WORK ORDER: Some entries follow. Reproduce exactly the lines starting at the one with "What every step" and stopping after the one with "term, messages are".

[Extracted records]
• • • • • • •

(* ===== verification/RaftInv.v ===== *)
(** * Local safety of a raft peer (src/pkg/raft/raft.go)

    What every step of a peer preserves: the consistency of its role
    ([raft_inv]), and the relation [evolves] between the states before and after:
    the term and the commit index do not go back, a vote is not changed within a
    term, messages are only appended to the two queues, and what is appended to
    them obeys the sending discipline that the durability argument of [send]
    relies on.

    The proofs are compositional. [wp] is the weakest precondition of an action for
    runs that do not panic; [keeps m] says that [m] preserves the invariant and
    evolves the state. *)

From S2P Require Import Prelude Hlc Quorum Tracker RaftPb ConfChange LogTypes Unstable Storage RaftLog Raft.

(** ** The invariant *)

(** The function pointers agree with the role, candidates and leaders have voted
    for themselves, a candidate knows no leader and a leader knows itself, and
    support is only ever given to a known leader. *)
Record raft_inv (r : raft) : Prop := {
  inv_id : r_id r <> None_ID;
  inv_Term : 0 <= r_Term r;
  inv_role :
    match r_state r with
    | StateFollower => r_step r = stepFollower_f /\ r_tick r = tickElection_f
    | StateCandidate | StatePreCandidate => r_step r = stepCandidate_f /\ r_tick r = tickElection_f
    | StateLeader => r_step r = stepLeader_f /\ r_tick r = tickHeartbeat_f
    end;
  inv_vote : r_state r = StateCandidate \/ r_state r = StateLeader -> r_Vote r = r_id r;
  inv_lead :
    match r_state r with
    | StateFollower => True
    | StateCandidate | StatePreCandidate => r_lead r = None_ID
    | StateLeader => r_lead r = r_id r
    end;
  inv_epoch : r_leadEpoch r <> 0 -> r_lead r <> None_ID
}.

(** ** Evolution *)

(** A response that grants a vote. *)
Definition vote_granted (m : Message) : Prop := m_Type m = MsgVoteResp /\ m_Reject m = false.

(** The messages sent at once: none that needs durability, none to the sender,
    and the term is one the peer has reached. *)
Definition sent_ok (r r' : raft) (m : Message) : Prop :=
  is_after_append (m_Type m) = false /\ m_Type m <> MsgStorageAppend /\ m_To m <> r_id r /\ m_From m <> None_ID /\
  (m_Type m <> MsgProp -> m_Type m <> MsgPreVote -> r_Term r <= m_Term m <= r_Term r').

(** The messages held until the state is durable. A granted vote is the vote of
    the state for that term. *)
Definition held_ok (r r' : raft) (m : Message) : Prop :=
  is_after_append (m_Type m) = true /\ m_From m <> None_ID /\
  (m_Type m <> MsgPreVoteResp -> r_Term r <= m_Term m <= r_Term r') /\
  (vote_granted m ->
    m_From m = r_id r /\ m_Term m <> 0 /\ m_To m <> None_ID /\
    (m_Term m = r_Term r' -> r_Vote r' = m_To m) /\
    (m_Term m = r_Term r -> r_Vote r <> None_ID -> m_To m = r_Vote r)).

Definition one_vote_per_term (ms : list Message) : Prop :=
  forall m1 m2, m1 ∈ ms -> m2 ∈ ms -> vote_granted m1 -> vote_granted m2 ->
    m_Term m1 = m_Term m2 -> m_To m1 = m_To m2.
(* ===== verification/SupportBatch.v ===== *)
(** * Updates of store liveness

    An update of the requester's or the supporter's state is a view on top of what
    was checked in. Here: what checking in and writing an update do ([s_apply],
    [r_apply]), that an update on top of another is one update ([s_merge],
    [r_merge]), and from these that a batch of messages has the effect of its
    messages handled one after the other. *)

From S2P Require Import Prelude Hlc StoreLiveness.

Lemma assert_true b s : b = true -> assert b s = Ret tt.
Proof. intros ->. done. Qed.

Lemma map_size_zero {A} (m : gmap StoreIdent A) : (map_size m =? 0)%nat = bool_decide (m = ∅).
Proof.
  case_bool_decide as H.
  - subst m. done.
  - apply Nat.eqb_neq. intros E. apply H. by apply map_size_empty_inv.
Qed.

(** ** The supporter's updates *)

Definition newer (old new : SupporterMeta) : SupporterMeta := if decide (new = zero_SupporterMeta) then old else new.

Definition s_apply (c ssfu : supporterState) : supporterState :=
  mkSupporterState (newer (s_meta c) (s_meta ssfu)) (supportFor ssfu ∪ supportFor c).

(** The update [b] made on top of [a]. *)
Definition s_merge (a b : supporterState) : supporterState := s_apply a b.

(** No regression of the metadata, which the code asserts. *)
Definition s_fine (c ssfu : supporterState) : Prop :=
  s_meta ssfu = zero_SupporterMeta \/ ts_le (MaxWithdrawn (s_meta c)) (MaxWithdrawn (s_meta ssfu)).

• • • • • • •

SOLUTION:
    What every step of a peer preserves: the consistency of its role
    ([raft_inv]), and the relation [evolves] between the states before and after:
    the term and the commit index do not go back, a vote is not changed within a
    term, messages are only appended to the two queues, and what is appended to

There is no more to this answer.